Marie Moneysmith. Wrote the Weekly’s first cover story on female standup comics. As a freelance writer, she specializes in alternative health, and also writes advertising copy for movies. Did six years of freelancing for People magazine in Los Angeles.


Gloria Ohland. Started at the Weekly in 1980, going from copy editor to news editor to senior editor, writing the style column as well as features. She also started the Local Heroes column. Left the Weekly in 1996 to work for nonprofit Surface Transportation Policy Project, the nation’s leading transportation-policy reform organization. In 2000, she became senior editor at Reconnecting America, an urban-policy think tank. She co-edited the book The New Transit Town: Best Practices in Transit-Oriented Development, which is coming out this month. She’s married to Weekly art director John Curry, who himself returned to the Weekly after a long absence. And yes, Curry, like so many others is also noted for his local band, the Fly Boys.


Tony Palazzo. Started as an intern in late ’80s; became staff proofreader and writer until about 1991, covering immigrant issues, including a trip to Nicaragua to cover elections there. Went to Columbia School of Journalism. Later reported for The Record in New Jersey, and freelanced for The Village Voice and spent seven years at Dow Jones, among other stops. He is currently the assistant managing editor at the Los Angeles Business Journal. Met his wife at the Weekly. She also worked in proofreading.

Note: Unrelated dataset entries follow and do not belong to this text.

(** The element of the returned list for one selected image. *)
Definition emit (base_tag prefix : option string) (image : ndarray)
    (instance_num channel_num slice_num : option nat) : image_item :=
  match base_tag with
  | Some base =>
      Tagged (_tag_image image base prefix instance_num channel_num slice_num)
  | None => Bare image
  end.

(** [extract_images_from_batch] from line 286 on, where [batch] is no list
    and no tuple. *)
Definition extract_images_from_tensor (config : Config) (batch : pyobj)
    (base_tag prefix : option string) : result (list image_item) :=
  let batch_is_image_tensor := is_image_tensor batch in
  let batch_is_volume_tensor := is_volume_tensor batch in
  py_assert (negb (eqb batch_is_volume_tensor batch_is_image_tensor));;
  match batch with
  | PyTensor t =>
      let batch := numpy t in
      batch_indices ←
        resolve_indices (image_batch_indices config) (nth 0 (shape batch) 0%nat);
      channel_indices ←
        resolve_indices (image_channel_indices config) (nth 1 (shape batch) 0%nat);
      if batch_is_image_tensor then
        Ok (flat_map (fun '(instance_num, instance) =>
              flat_map (fun '(channel_num, image) =>
                if index_in instance_num batch_indices
                   && index_in channel_num channel_indices
                then [emit base_tag prefix image
                        (Some instance_num) (Some channel_num) None]
                else [])
                (enumerate (iterate instance)))
              (enumerate (iterate batch)))
      else
        py_assert batch_is_volume_tensor;;
        z_indices ←
          resolve_z_indices (volume_z_indices config) (nth 2 (shape batch) 0%nat);
        Ok (flat_map (fun '(instance_num, instance) =>
              flat_map (fun '(channel_num, volume) =>
                flat_map (fun '(slice_num, image) =>
                  if index_in instance_num batch_indices
                     && index_in channel_num channel_indices
                     && index_in slice_num z_indices
                  then [emit base_tag prefix image
                          (Some instance_num) (Some channel_num) (Some slice_num)]
                  else [])
                  (enumerate (iterate volume)))
                (enumerate (iterate instance)))
              (enumerate (iterate batch)))
  | _ => Raise AssertionError
  end.

Definition tensor_item (t : Tensor) (i : nat) : Tensor :=
  {| dtype := dtype t; numpy := item (numpy t) i |}.

(** [batch_num, _batch = e] for an [e] that is no list and no tuple: a tensor
    unpacks along its first axis, a string into its characters; both must
    yield exactly two items. *)
Definition unpack_pair (e : pyobj) : result (pyobj * pyobj) :=
  match e with
  | PyTensor t =>
      match shape (numpy t) with
      | [] => Raise TypeError
      | n :: _ =>
          if (n =? 2)%nat
          then Ok (PyTensor (tensor_item t 0), PyTensor (tensor_item t 1))
          else Raise ValueError
      end
  | PyStr (String c1 (String c2 EmptyString)) =>
      Ok (PyStr (String c1 EmptyString), PyStr (String c2 EmptyString))
  | PyStr _ => Raise ValueError
  | _ => Raise TypeError
  end.

Section Extraction.

(** ['{}'.format(o)]: the text Python and torch print for a value. *)
Variable format : pyobj -> string.

Variable config : Config.

(** The recursive call on a [_batch] that is no list and no tuple. *)
Definition extract_images_from_leaf (batch : pyobj)
    (base_tag prefix : option string) : result (list image_item) :=
  check_prefix base_tag prefix;;
  extract_images_from_tensor config batch base_tag prefix.

(** The loop of the list branch iterates over [batch] itself, not over
    [enumerate(batch)]: every item is unpacked into [batch_num, _batch]. *)
Fixpoint extract_images_from_batch (batch : pyobj)
    (base_tag prefix : option string) {struct batch}
    : result (list image_item) :=
  let for_each :=
    fix for_each (items : list pyobj) : result (list image_item) :=
      match items with
      | [] => Ok []
      | e :: items' =>
          extracted ←
            match e with
            | PyList xs | PyTuple xs =>
                match xs with
                | [batch_num; _batch] =>
                    extract_images_from_batch _batch base_tag
                      (Some ("batch_" +:+ format batch_num))
                | _ => Raise ValueError
                end
            | _ =>
                '(batch_num, _batch) ← unpack_pair e;
                extract_images_from_leaf _batch base_tag
                  (Some ("batch_" +:+ format batch_num))
            end;
          image_list ← for_each items';
          Ok (extracted ++ image_list)
      end in
  check_prefix base_tag prefix;;
  match batch with
  | PyList items | PyTuple items => for_each items
  | _ => extract_images_from_tensor config batch base_tag prefix
  end.

End Extraction.

(** ** Writer adapter *)

Definition TENSORBOARDX_IMAGE_FORMAT : string := "CHW".

Definition _order_image_axes (image : ndarray)
    (image_format target_format : string) : result ndarray :=
  if (ndim image =? 2)%nat then
    if String.eqb target_format "CHW" then Ok (expand_front image)
    else if String.eqb target_format "HWC" then Ok (expand_back image)
    else Raise NotImplementedError
  else if (ndim image =? 3)%nat && String.eqb (upper image_format) "CHW" then
    if String.eqb target_format "CHW" then Ok image
    else if String.eqb target_format "HCW" then Ok (moveaxis_0_2 image)
    else Raise NotImplementedError
  else if (ndim image =? 3)%nat && String.eqb (upper image_format) "HWC" then
    if String.eqb target_format "CHW" then Ok (moveaxis_2_0 image)
    else if String.eqb target_format "HWC" then Ok image
    else Raise NotImplementedError
  else Raise RuntimeError.

(** [image.min()] and [max()] raise [ValueError] on an array without items.
    The subtraction and the division are the exact ones: they are those of
    the source where numpy neither rounds, overflows nor wraps. *)
Definition _normalize_image (image : ndarray) : result ndarray :=
  lowest ← amin image;
  let normalized_image := map_data (fun x => x - lowest)%Qc image in
  maxval ← amax normalized_image;
  if decide (0 < maxval)%Qc
  then Ok (map_data (fun x => x / maxval)%Qc normalized_image)
  else Ok normalized_image.

(** The [writer] property followed by a call on the writer: the writer is
    built on first use and records the call. *)
Definition writer_call (w : write) : Method unit :=
  update (fun self =>
    {| trainer := trainer self;
       _writer := Some (default [] (_writer self) ++ [w]);
       _config := _config self;
       _trainer_states_being_observed_while_training :=
         _trainer_states_being_observed_while_training self;
       _trainer_states_being_observed_while_validating :=
         _trainer_states_being_observed_while_validating self;
       warnings_issued := warnings_issued self |}).

(** The calls the writer has received so far. *)
Definition writes (self : TensorboardLogger) : list write :=
  default [] (_writer self).

Definition log_scalar (tag : string) (value : Qc) (step : Z) : Method unit :=
  writer_call (add_scalar tag value step).

(** The loop of [log_images]; [tag] is rebound by every iteration and the
    next one starts from the rebound value. *)
Fixpoint log_images_loop (tag : string) (images : list (nat * image_item))
    (step : Z) (image_format : string) : Method unit :=
  match images with
  | [] => mret tt
  | (image_num, image) :: images' =>
      let '(tag, image) :=
        match image with
        | Tagged image => (TaggedImage.tag image, TaggedImage.array image)
        | Bare image => (tag +:+ "/" +:+ pretty image_num, image)
        end in
      image ← lift (_order_image_axes image image_format TENSORBOARDX_IMAGE_FORMAT);
      image ← lift (_normalize_image image);
      writer_call (add_image tag image step);;
      log_images_loop tag images' step image_format
  end.

Definition log_images (tag : string) (images : list image_item) (step : Z)
    (image_format : string) : Method unit :=
  lift (assert_ (bool_decide (upper image_format ∈ ["CHW"; "HWC"])) ValueError);;
  log_images_loop tag (enumerate images) step image_format.

Definition log_histogram (tag : string) (values : ndarray) (step : Z)
    : Method unit :=
  raise NotImplementedError.

Definition warn (tag : string) (size : list nat) : Method unit :=
  update (fun self =>
    {| trainer := trainer self;
       _writer := _writer self;
       _config := _config self;
       _trainer_states_being_observed_while_training :=
         _trainer_states_being_observed_while_training self;
       _trainer_states_being_observed_while_validating :=
         _trainer_states_being_observed_while_validating self;
       warnings_issued := warnings_issued self ++ [(tag, size)] |}).

Section Logging.

Variable format : pyobj -> string.

Definition log_image_or_volume_batch (tag : string) (batch : pyobj)
    (step : Z) : Method unit :=
  lift (py_assert (is_maybe_list_of is_image_or_volume_tensor batch));;
  count ← read (fun self => iteration_count (trainer self));
  let step := if (step =? 0)%Z then count else step in
  config ← read _config;
  image_list ← lift (extract_images_from_batch format config batch (Some tag) None);
  log_images tag image_list step "CHW".

(** [log_object] on an [object_] that is no list and no tuple
    (lines 206-230). *)
Definition log_object_leaf (tag : string) (object_ : pyobj)
    (allow_scalar_logging allow_image_logging allow_histogram_logging : bool)
    : Method unit :=
  count ← read (fun self => iteration_count (trainer self));
  match object_ with
  | PyTensor t =>
      if is_scalar_tensor object_ && allow_scalar_logging then
        log_scalar tag (unwrap_item t) count
      else if is_label_image_or_volume_tensor object_ && allow_image_logging then
        log_image_or_volume_batch tag
          (PyTensor {| dtype := dtype t; numpy := expand_axis1 (numpy t) |}) count
      else if is_image_or_volume_tensor object_ then
        if allow_image_logging
        then log_image_or_volume_batch tag object_ count
        else mret tt
      else if is_vector_tensor object_ && allow_histogram_logging then
        log_histogram tag (numpy t) count
      else warn tag (shape (numpy t))
  | PyFloat x =>
      if allow_scalar_logging then log_scalar tag x count else mret tt
  | PyInt z =>
      if allow_scalar_logging then
        value ← lift (float_of_int z);
        log_scalar tag value count
      else mret tt
  | _ => mret tt
  end.

Fixpoint log_object (tag : string) (object_ : pyobj)
    (allow_scalar_logging allow_image_logging allow_histogram_logging : bool)
    {struct object_} : Method unit :=
  match object_ with
  | PyList objects | PyTuple objects =>
      (fix for_each (object_num : nat) (objects : list pyobj) : Method unit :=
         match objects with
         | [] => mret tt
         | _object :: objects' =>
             log_object (tag +:+ "_" +:+ pretty object_num) _object
               allow_scalar_logging allow_image_logging allow_histogram_logging;;
             for_each (S object_num) objects'
         end) 0%nat objects
  | _ =>
      log_object_leaf tag object_
        allow_scalar_logging allow_image_logging allow_histogram_logging
  end.

End Logging.

(** ** Vocabulary of the properties *)

(** The registry a canonical phase token names. *)
Definition states_observed_while (observe_while : string)
    (self : TensorboardLogger) : gset string :=
  if String.eqb observe_while "training"
  then _trainer_states_being_observed_while_training self
  else _trainer_states_being_observed_while_validating self.

(** The phase tokens [observe_state] accepts. *)
Definition phase_tokens : list pyobj :=
  [PyStr "training"; PyStr "train"; PyStr "validating"; PyStr "validation"].

(** The character is a decimal digit. *)
Definition is_digit (c : ascii) : bool :=
  let n := nat_of_ascii c in (48 <=? n)%nat && (n <=? 57)%nat.

Fixpoint all_digits (s : string) : bool :=
  match s with
  | EmptyString => true
  | String c s' => is_digit c && all_digits s'
  end.

(** The tags of the tagged images of a list, in order. *)
Definition image_tags (images : list image_item) : list string :=
  flat_map (fun image_ =>
    match image_ with
    | Tagged image => [TaggedImage.tag image]
    | Bare _ => []
    end) images.

(** [torch.zeros] of the given shape. *)
Definition zeros (dims : list nat) : Tensor :=
  {| dtype := FloatTensor;
     numpy := {| shape := dims; data := repeat 0%Qc (prod dims) |} |}.

(** The scalars of section 4.3 and the float each one is logged as: a
    0-dimensional tensor, a plain float, a plain int that [float] converts. *)
Inductive scalar_value : pyobj -> Qc -> Prop :=
| scalar_tensor (dt : torch_dtype) (v : Qc) :
    scalar_value (PyTensor (mk_Tensor dt (mk_ndarray [] [v]))) v
| scalar_float (x : Qc) : scalar_value (PyFloat x) x
| scalar_int (z : Z) (v : Qc) :
    float_of_int z = Ok v -> scalar_value (PyInt z) v.
Definition create_execution_strategy (sig : signal) (now : Q) : result live_strategy :=
  let strategy_type := match sig_execution_strategy sig with Some t => t | None => "MARKET" end in
  if streq strategy_type "MARKET" then Returned (LiveX (new_xstrategy IOCMarket sig now))
  else if streq strategy_type "DYNAMIC_LIMIT" then
    let timeout := match sig_execution_timeout sig with Some t => t | None => 60 end in
    Returned (LiveLegacy (Legacy.init sig timeout now))
  else if streq strategy_type "LIMIT" then
    match sig_limit_price sig with
    | Some p => Returned (LiveX (new_xstrategy (PlainLimit p) sig now))
    | None => Raises
    end
  else Raises.

(** ** Further PositionManager operations *)

(** [get_or_create_position_id]: the matching position's id, or a new uuid
    when there is none (or its id is falsy). *)
Definition get_or_create_position_id (st : pm_state) (symbol instrument_type strategy_id : string)
    (strike : option Q) (expiry option_type : option string) : string * pm_state :=
  match find_matching_position_internal (positions st) symbol instrument_type strategy_id
          strike expiry option_type with
  | Some pid => if str_truthy pid then (pid, st) else generate_id st
  | None => generate_id st
  end.

(** The keys of a signal dict that only the ledger reads; [None] is a key
    the dict does not hold. *)
Record signal_ext := mkSigExt {
  sx_sig : signal;
  sx_strike : option Q;
  sx_expiry : option string;
  sx_option_type : option string;
  sx_pair_id : option string
}.

(** [create_order_info]; [Raises] is the [KeyError] of a missing
    [signal['strike']], [['expiry']], [['option_type']] or
    [['execution_strategy']].  The [timestamp] and [execution_type] keys
    are not read by the code modelled here and are left out. *)
Definition create_order_info (st : pm_state) (sx : signal_ext) : result (order * pm_state) :=
  let sig := sx_sig sx in
  let instrument_type := sig_type sig in
  let kwargs : result (option Q * option string * option string) :=
    if streq instrument_type "OPTION" then
      match sx_strike sx, sx_expiry sx, sx_option_type sx with
      | Some k, Some e, Some t => Returned (Some k, Some e, Some t)
      | _, _, _ => Raises
      end
    else if streq instrument_type "FUTURE" then
      match sx_expiry sx with
      | Some e => Returned (None, Some e, None)
      | None => Raises
      end
    else Returned (None, None, None) in
  match kwargs with
  | Raises => Raises
  | Returned (strike, expiry, option_type) =>
      let '(position_id, st1) :=
        get_or_create_position_id st (sig_ticker sig) instrument_type (sig_strategy_id sig)
          strike expiry option_type in
      match sig_execution_strategy sig with
      | None => Raises
      | Some _ =>
          let pair_id := match sx_pair_id sx with
                         | Some p => if str_truthy p then Some p else None
                         | None => None
                         end in
          Returned (mkOrder (sig_ticker sig) (sig_action sig) (sig_quantity sig) position_id
                      (sig_strategy_id sig) instrument_type strike expiry option_type pair_id 0 false,
                    st1)
      end
  end.

(** [get_all_positions(strategy_id)]: the positions of one strategy, or
    all of them for a falsy or absent id. *)
Definition get_all_positions (st : pm_state) (strategy_id : option string) : dict position :=
  match strategy_id with
  | Some sid =>
      if str_truthy sid then filter (fun kp => streq (pos_strategy_id (snd kp)) sid) (positions st)
      else positions st
  | None => positions st
  end.

(** The signed quantity a list of fills moves position [pid] by, reading
    each fill's order in the ledger [st]. *)
Definition position_delta (st : pm_state) (pid : string) (fs : list fill) : Q :=
  fold_right (fun f acc =>
    let '(oid, q, _) := f in
    match dget oid (orders st) with
    | Some o => if streq (ord_position_id o) pid then signed_fill (ord_action o) q else 0
    | None => 0
    end + acc) 0 fs.

(** ** Strategy lifetime *)

(** What reaches one strategy: a periodic check or a status callback. *)
Inductive xevent :=
| EvCheck (m : market) (symbol : string) (now : Q)
| EvStatus (status : string) (filled remaining avgFillPrice : Q).

Fixpoint run_strategy (s : xstrategy) (a : app) (evs : list xevent) : xstrategy * app :=
  match evs with
  | [] => (s, a)
  | EvCheck m symbol now :: r =>
      let '(s1, a1) := check_and_update s a m symbol now in run_strategy s1 a1 r
  | EvStatus status filled remaining avgFillPrice :: r =>
      run_strategy (process_order_status s status filled remaining avgFillPrice) a r
  end.

(** The gateway submissions a strategy can still make: up to
    [max_attempts] = 3 re-pricings and one conversion for a Dynamic-Limit
    order, none for the others. *)
Definition modification_budget (s : xstrategy) : nat :=
  match xs_variant s with
  | DynamicLimit _ => if xs_converted_to_market s then 0 else (3 - xs_attempts s) + 1
  | _ => 0
  end.

(** ** The running application with both kinds of strategy

    [process_signals] stores every placed strategy in [active_executions]
    under its [order_id]: a uuid string for the execution_base classes,
    the integer broker id (or None) for the dynamic_limit.py class.  The
    dict's keys are therefore Python values of three kinds; a lookup with a
    string never finds an integer or None key. *)
Inductive pykey :=
| KStr (s : string)
| KInt (z : Z)
| KNone.

Definition pykey_eqb (k k' : pykey) : bool :=
  match k, k' with
  | KStr a, KStr b => streq a b
  | KInt a, KInt b => Z.eqb a b
  | KNone, KNone => true
  | _, _ => false
  end.

Fixpoint pget {V} (k : pykey) (d : list (pykey * V)) : option V :=
  match d with
  | [] => None
  | (k', v) :: r => if pykey_eqb k k' then Some v else pget k r
  end.

(** [d[k] = v]: replaces the entry in place, or appends it. *)
Fixpoint pset {V} (k : pykey) (v : V) (d : list (pykey * V)) : list (pykey * V) :=
  match d with
  | [] => [(k, v)]
  | (k', v') :: r => if pykey_eqb k k' then (k', v) :: r else (k', v') :: pset k v r
  end.

(** [d.pop(k, None)]. *)
Definition ppop {V} (k : pykey) (d : list (pykey * V)) : list (pykey * V) :=
  filter (fun kv => negb (pykey_eqb (fst kv) k)) d.

(** The application with its [active_executions] as the code fills it;
    [la_executions] takes the place of the [active_executions] field of
    [la_app], which is not consulted here. *)
Record live_app := mkLive {
  la_app : app;
  la_executions : list (pykey * live_strategy)
}.

(** [execution_strategy.order_id], the key [process_signals] stores under. *)
Definition execution_key (ls : live_strategy) : pykey :=
  match ls with
  | LiveX s => match xs_order_id s with Some u => KStr u | None => KNone end
  | LiveLegacy l => match Legacy.l_order_id l with Some n => KInt n | None => KNone end
  end.

(** [process_signals], lines 426-430: the strategy places its order and is
    stored under its [order_id].  Line 433 then reads [ib_order_id], which
    the dynamic_limit.py class lacks: the [AttributeError] is caught after
    the strategy has been stored.  The ledger write of line 434 leaves
    [active_executions] alone (an [LOther] step below). *)
Definition live_submit (la : live_app) (ls : live_strategy) (o : ib_order) : live_app :=
  match ls with
  | LiveX s =>
      let '(s1, a1) := place_order s (la_app la) o in
      mkLive a1 (pset (execution_key (LiveX s1)) (LiveX s1) (la_executions la))
  | LiveLegacy l =>
      let '(l1, a1) := Legacy.place_order l (la_app la) o in
      mkLive a1 (pset (execution_key (LiveLegacy l1)) (LiveLegacy l1) (la_executions la))
  end.

(** [TradingApp.orderStatus] on the running application: the strategy
    stored under the uuid string, whichever class it is, sees the status;
    an exception (the [Raises] of the legacy re-pricing branch) is caught by
    the outer [try] and skips the ledger update. *)
Definition live_orderStatus (la : live_app) (orderId : Z) (status : string)
    (filled remaining avgFillPrice lastFillPrice now : Q) : live_app :=
  match zget orderId (ib_to_uuid_map (la_app la)) with
  | None => la
  | Some u =>
      if negb (str_truthy u) then la else
      match pget (KStr u) (la_executions la) with
      | Some (LiveX s) =>
          mkLive (ledger_fill (la_app la) u filled remaining lastFillPrice)
            (pset (KStr u) (LiveX (process_order_status s status filled remaining avgFillPrice))
               (la_executions la))
      | Some (LiveLegacy l) =>
          match Legacy.process_order_status l (la_app la) status filled remaining avgFillPrice now with
          | Returned (l1, a1) =>
              mkLive (ledger_fill a1 u filled remaining lastFillPrice)
                (pset (KStr u) (LiveLegacy l1) (la_executions la))
          | Raises => la
          end
      | None => mkLive (ledger_fill (la_app la) u filled remaining lastFillPrice) (la_executions la)
      end
  end.

(** One entry of a [monitor_executions] pass; [full_symbol] is the
    strategy's market-data key.  The dynamic_limit.py class has no
    [check_and_update]: the [AttributeError] is caught before [is_complete]
    is asked, and nothing changes. *)
Definition live_monitor_one (m : market) (full_symbol : xstrategy -> string) (now : Q)
    (la : live_app) (entry : pykey * live_strategy) : live_app :=
  let '(order_id, ls) := entry in
  match ls with
  | LiveX s =>
      let '(s1, a1) := check_and_update s (la_app la) m (full_symbol s) now in
      let ex := pset order_id (LiveX s1) (la_executions la) in
      if is_complete s1 then mkLive a1 (ppop order_id ex) else mkLive a1 ex
  | LiveLegacy _ => la
  end.

(** One pass of [monitor_executions] over a snapshot of [active_executions]. *)
Definition live_monitor_pass (m : market) (full_symbol : xstrategy -> string) (now : Q)
    (la : live_app) : live_app :=
  fold_left (live_monitor_one m full_symbol now) (la_executions la) la.

(** What can happen to the running application: a submission, a status
    callback, a monitor pass, or any other activity that leaves
    [active_executions] alone (ledger writes, exercises, market data). *)
Inductive live_event :=
| LSubmit (ls : live_strategy) (o : ib_order)
| LStatus (orderId : Z) (status : string) (filled remaining avgFillPrice lastFillPrice now : Q)
| LMonitor (m : market) (full_symbol : xstrategy -> string) (now : Q)
| LOther (f : app -> app).

Definition live_step (la : live_app) (e : live_event) : live_app :=
  match e with
  | LSubmit ls o => live_submit la ls o
  | LStatus orderId status filled remaining avgFillPrice lastFillPrice now =>
      live_orderStatus la orderId status filled remaining avgFillPrice lastFillPrice now
  | LMonitor m full_symbol now => live_monitor_pass m full_symbol now la
  | LOther f => mkLive (f (la_app la)) (la_executions la)
  end.

Fixpoint run_live (la : live_app) (evs : list live_event) : live_app :=
  match evs with
  | [] => la
  | e :: r => run_live (live_step la e) r
  end.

Carolyn Reuben. Health columnist, 1981 to 1991. Columns included a two-parter on the birth of her daughter. That same child was just voted Homecoming Queen at Mira Loma High School in Sacramento and is student-body V.P. “I am proud of the fact so many articles were published ahead of the subjects’ exposure in the ‘other’ press,” she said, “subjects like indoor pollution, the nutritional connection to back pain and to postpartum depression — which has actually not been revealed in the conventional press.” Reuben, an acupuncturist, is president of Community Addiction Recovery Center and also owns the Allergy Elimination Clinic. Books include Essential Supplements for Women (1987) and Cleansing the Body, Mind and Spirit (1998). She’s currently developing a drug-treatment program that uses animo acids, nutrition education, food, acupuncture, “Emotional Freedom Technique,” yoga, qi gong and “prioritizing training.” She says, “The best high is seeing people turn their lives around and feel well in the process.”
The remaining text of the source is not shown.